TASK TO CARRY OUT.
Every line of the entries below that carries the string "unfold" should be copied.

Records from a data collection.
------------------------------------------------
Lemma encode_fields_ok :
  disjoint_fields (so_fields o) = true /\ Z.land (so_opcode o) (so_mask o) = so_opcode o /\
  Z.of_nat (length (so_fields o)) = so_numops o /\
  forall f, In f (so_fields o) -> 0 <= f.1 /\ 1 <= f.2 <= 16.
Proof.
  pose proof all_fields_ok as H. rewrite forallb_forall in H. specialize (H o Hin). unfold fields_ok in H.
  apply andb_prop in H as [[[Hd Hm%Z.eqb_eq]%andb_prop Hn%Z.eqb_eq]%andb_prop Hf].
  split; [done|split; [done|split; [done|]]]. intros f Hi. rewrite forallb_forall in Hf.
  specialize (Hf f Hi). apply andb_prop in Hf as [[?%Z.leb_le ?%Z.leb_le]%andb_prop ?%Z.leb_le]. lia.
Qed.

(** Where the bits of an encoded word come from *)
Lemma encoded_bit k : 0 <= k ->
  Z.testbit (encode o vals) k = true <->
  Z.testbit (so_opcode o) k = true \/
  exists i f v, so_fields o !! i = Some f /\ vals !! i = Some v /\ Z.testbit (Z.shiftl v f.1) k = true.
Proof.
  intros Hk. unfold encode. rewrite encode_bit, orb_true_iff, existsb_exists by done.
  split; (intros [H|H]; [by left|right]).
  - destruct H as ([f v] & Hi & Hb). apply list_elem_of_In, list_elem_of_lookup in Hi as [i Hi].
    apply lookup_zip_Some in Hi as [? ?]. by exists i, f, v.
  - destruct H as (i & f & v & Hf & Hvi & Hb). exists (f, v). split; [|done].
    apply list_elem_of_In, list_elem_of_lookup. exists i. by apply lookup_zip_Some.
Qed.

Lemma encodable_lookup i f v :
  so_fields o !! i = Some f -> vals !! i = Some v ->
  0 <= f.1 /\ 1 <= f.2 <= 16 /\ 0 <= v < 2 ^ f.2 /\
  forall k, 0 <= k ->
    Z.testbit (Z.shiftl v f.1) k && Z.testbit (so_mask o) k = Z.testbit (so_opcode o) k && Z.testbit (field_mask f) k.
Proof.
  intros Hf Hi. destruct (Forall2_lookup_lr _ _ _ _ _ _ Hv Hf Hi) as [Hr Ha].
  destruct encode_fields_ok as (_ & _ & _ & Hs).
  destruct (Hs f) as [? ?]; [by apply list_elem_of_In, list_elem_of_lookup_2 with i|].
  split; [done|split; [done|split; [done|]]]. intros k Hk. by rewrite <- !Z.land_spec, Ha.
Qed.

Lemma encode_matches : hash_matches (encode o vals) (so_is_long o) (entry_of o) = true.
Proof.
  unfold hash_matches. simpl. rewrite Z.eqb_refl, andb_true_r. apply Z.eqb_eq.
  destruct encode_fields_ok as (_ & Hm & _ & _). apply Z.bits_inj'. intros k Hk.
  rewrite Z.land_spec. apply eq_true_iff_eq. rewrite andb_true_iff, encoded_bit by done.
  split; [intros [[H|(i & f & v & Hf & Hi & Hb)] Hmk]|intros H].
  - done.
  - destruct (encodable_lookup i f v Hf Hi) as (_ & _ & _ & H). specialize (H k Hk).
    rewrite Hb, Hmk in H. symmetry in H. by apply andb_true_iff in H as [? _].
  - split; [by left|]. rewrite <- Hm, Z.land_spec in H. by apply andb_true_iff in H as [_ ?].
Qed.

Lemma encode_field i f v :
  so_fields o !! i = Some f -> vals !! i = Some v -> (encode o vals / 2 ^ f.1) mod 2 ^ f.2 = v.
Proof.
  intros Hf Hi. destruct (encodable_lookup i f v Hf Hi) as (Hs & Hb & Hr & Ha).
  destruct encode_fields_ok as (Hd & Hm & _ & _).
  apply Z.bits_inj'. intros k Hk. destruct (Z.lt_ge_cases k f.2) as [Hlt|Hge].
  2: { rewrite Z.mod_pow2_bits_high by lia. by rewrite (testbit_high v f.2) by lia. }
  rewrite Z.mod_pow2_bits_low, Z.div_pow2_bits by lia.
  assert (Z.testbit v k = Z.testbit (Z.shiftl v f.1) (k + f.1)) as ->
    by (rewrite Z.shiftl_spec by lia; f_equal; lia).
  assert (Z.testbit (field_mask f) (k + f.1) = true) as Hfm.
  { rewrite field_mask_bit by lia. destruct (Z.leb_spec f.1 (k + f.1)), (Z.ltb_spec (k + f.1) (f.1 + f.2)); done || lia. }
  apply eq_true_iff_eq. rewrite encoded_bit by lia. split; [|intros H; right; by exists i, f, v].
  intros [H|(j & g & w & Hg & Hj & Hw)].
  - specialize (Ha (k + f.1) ltac:(lia)). rewrite H, Hfm in Ha. by apply andb_true_iff in Ha as [? _].
  - destruct (decide (i = j)) as [->|Hne]; [congruence|]. exfalso.
    pose proof (disjoint_fields_lookup _ Hd i j f g Hf Hg Hne) as H0.
    destruct (encodable_lookup j g w Hg Hj) as (? & ? & ? & _).
    assert (Z.testbit (Z.land (field_mask f) (field_mask g)) (k + f.1) = true) as Hbit.
    { rewrite Z.land_spec, Hfm. by rewrite (value_bit g w) by (done || lia). }
    by rewrite H0, Z.bits_0 in Hbit.
Qed.
End Encode.

Lemma fields_lookup l : forall i f, fields l !! i = Some f ->
  f = (znth l (3 * Z.of_nat i), znth l (3 * Z.of_nat i + 1)).
Proof.
  assert (forall n l, (length l <= n)%nat -> forall i f, fields l !! i = Some f ->
    f = (nth (3 * i) l 0, nth (3 * i + 1) l 0)) as H.
  { induction n as [|n IH]; intros [|x [|y [|z k]]] Hl i f Hf; try done; [simpl in Hl; lia|].
    destruct i as [|i]; [by injection Hf as <-|]. simpl in Hl.
    rewrite (IH k ltac:(lia) i f Hf). by replace (3 * S i)%nat with (3 + 3 * i)%nat by lia. }
  intros i f Hf. rewrite (H (length l) l ltac:(lia) i f Hf). unfold znth. f_equal; f_equal; lia.
Qed.

Lemma find_first {A} (p : A -> bool) l x j h :
  find p l = Some h -> l !! j = Some x -> p x = true -> exists i, (i <= j)%nat /\ l !! i = Some h.
Proof.
  revert j. induction l as [|y l IH]; intros j Hf Hj Hp; simpl in *; [done|].
  destruct (p y) eqn:Ey; [exists 0%nat; split; [lia|by injection Hf as ->]|].
  destruct j as [|j]; [injection Hj as ->; congruence|].
  destruct (IH j Hf Hj Hp) as (i & Hi & E). exists (S i). split; [lia|done].
Qed.

(** The first entry that matches a word that the entry of [o] matches *)
Lemma lookup_first o ins s :
  In o real_simops -> hash_matches ins (so_is_long o) (entry_of o) = true ->
  exists h, lookup_hash ins (so_is_long o) s = Ret h s /\
    (he_opcode h = so_opcode o \/ store_pair (he_opcode h) (so_opcode o) = true).
Proof.
  intros Hin Hm. rewrite lookup_hash_run. unfold lookup_spec.
  assert (In (entry_of o) linear_table) as Hi by (by apply in_map).
  destruct (find (hash_matches ins (so_is_long o)) linear_table) as [h|] eqn:E.
  2: { exfalso. by rewrite (find_none _ _ E _ Hi) in Hm. }
  exists h. split; [done|]. destruct (find_some _ _ E) as [Hh Hhm].
  apply list_elem_of_In, list_elem_of_lookup in Hi as [j Hj].
  destruct (find_first _ _ _ _ _ E Hj Hm) as (i & Hij & Ei).
  destruct (decide (i = j)) as [->|Hne]; [left; rewrite Hj in Ei; by injection Ei as <-|].
  destruct (table_unambiguous ins (so_is_long o) i j h (entry_of o)) as [?|[[E1 E2]|[E1 E2]]];
    try done; [lia|by left|right..]; simpl in E2; unfold store_pair; by rewrite E1, E2.
Qed.

(** C19: Decoding inverts encoding, for every instruction of the table: a word made of
    the opcode and operand values that fit their fields is looked up to that
    instruction (the pre-decrement stores come before the post-decrement ones of
    r15), and [get_operands] gives the values back. *)
Theorem encode_decode o vals s :
  In o real_simops -> encodable o vals -> length (OP s) = 4%nat ->
  let ins := encode o vals in
  (exists h, lookup_hash ins (so_is_long o) s = Ret h s /\
     (he_opcode h = so_opcode o \/ store_pair (he_opcode h) (so_opcode o) = true)) /\
  exists s', get_operands o ins s = Ret tt s' /\
    forall i v, vals !! i = Some v -> op s' (Z.of_nat i) = v.
Proof.
  intros Hin Hv Hl ins. pose proof (encode_matches o vals Hin Hv) as Hm.
  split; [by apply lookup_first|].
  destruct (get_operands_run o ins s Hin Hm Hl) as (s' & E & _ & Hop).
  exists s'. split; [done|]. intros i v Hi.
  destruct (encode_fields_ok o Hin) as (_ & _ & Hn & _).
  destruct (Forall2_lookup_r _ _ _ _ _ Hv Hi) as (f & Hf & _).
  destruct (Hop (Z.of_nat i)) as [Ei _]; [pose proof (lookup_lt_Some _ _ _ Hf); lia|].
  pose proof (encode_field o vals Hin Hv i f v Hf Hi) as Ev.
  rewrite (fields_lookup _ i f Hf) in Ev. cbn [fst snd] in Ev. by rewrite Ei.
Qed.

(** ** Witnesses *)

(** [st r0, @-sp] is also a word of [st r0, @sp-]. *)
Definition st_predec : hash_entry := nth 132 linear_table empty_entry.
Definition st_postdec : hash_entry := nth 134 linear_table empty_entry.
Lemma decode_unambiguous_witness :
  hash_matches 0x6c1f 0 st_predec = true /\ hash_matches 0x6c1f 0 st_postdec = true /\
  (he_opcode st_predec = he_opcode st_postdec \/
   (he_opcode st_predec = 0x6c1f /\ he_opcode st_postdec = 0x6c01) \/
   (he_opcode st_predec = 0x6e1f /\ he_opcode st_postdec = 0x6e01)).
Proof.
  split; [reflexivity|split; [reflexivity|]].
  apply (decode_unambiguous 0x6c1f 0 132 134 st_predec st_postdec);
    solve [vm_compute; reflexivity|lia].
Defined.

(** [add2w r4, r6] *)
Definition add2w_op : simops := nth 5 real_simops (Simop 0 0 0 0 0 0 0 None 0 []).
Lemma get_operands_spec_witness :
  exists s', get_operands add2w_op 0x128c zero_state = Ret tt s' /\ Z.even (op s' 0) = true.
Proof.
  destruct (get_operands_spec add2w_op 0x128c zero_state) as (s' & E & _ & H).
  - apply nth_In. vm_compute. lia.
  - vm_compute. reflexivity.
  - reflexivity.
  - exists s'. split; [exact E|]. apply (H 0); [vm_compute; split; congruence|].
    vm_compute. discriminate.
Defined.

(** The same instruction, from its operands *)
Lemma encode_decode_witness :
  encode add2w_op [4; 6] = 0x128c /\
  exists s', get_operands add2w_op 0x128c zero_state = Ret tt s' /\ op s' 0 = 4 /\ op s' 1 = 6.
Proof.
  split; [vm_compute; reflexivity|].
  destruct (encode_decode add2w_op [4; 6] zero_state) as (_ & s' & E & H).
  - apply nth_In. vm_compute. lia.
  - repeat constructor; vm_compute; congruence.
  - reflexivity.
  - exists s'. split; [exact E|]. split; [by apply (H 0%nat)|by apply (H 1%nat)].
Defined.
------------------------------------------------
SOLUTION TO THIS PROBLEM.
  pose proof all_fields_ok as H. rewrite forallb_forall in H. specialize (H o Hin). unfold fields_ok in H.
  intros Hk. unfold encode. rewrite encode_bit, orb_true_iff, existsb_exists by done.
  unfold hash_matches. simpl. rewrite Z.eqb_refl, andb_true_r. apply Z.eqb_eq.
  intros i f Hf. rewrite (H (length l) l ltac:(lia) i f Hf). unfold znth. f_equal; f_equal; lia.
  intros Hin Hm. rewrite lookup_hash_run. unfold lookup_spec.
    try done; [lia|by left|right..]; simpl in E2; unfold store_pair; by rewrite E1, E2.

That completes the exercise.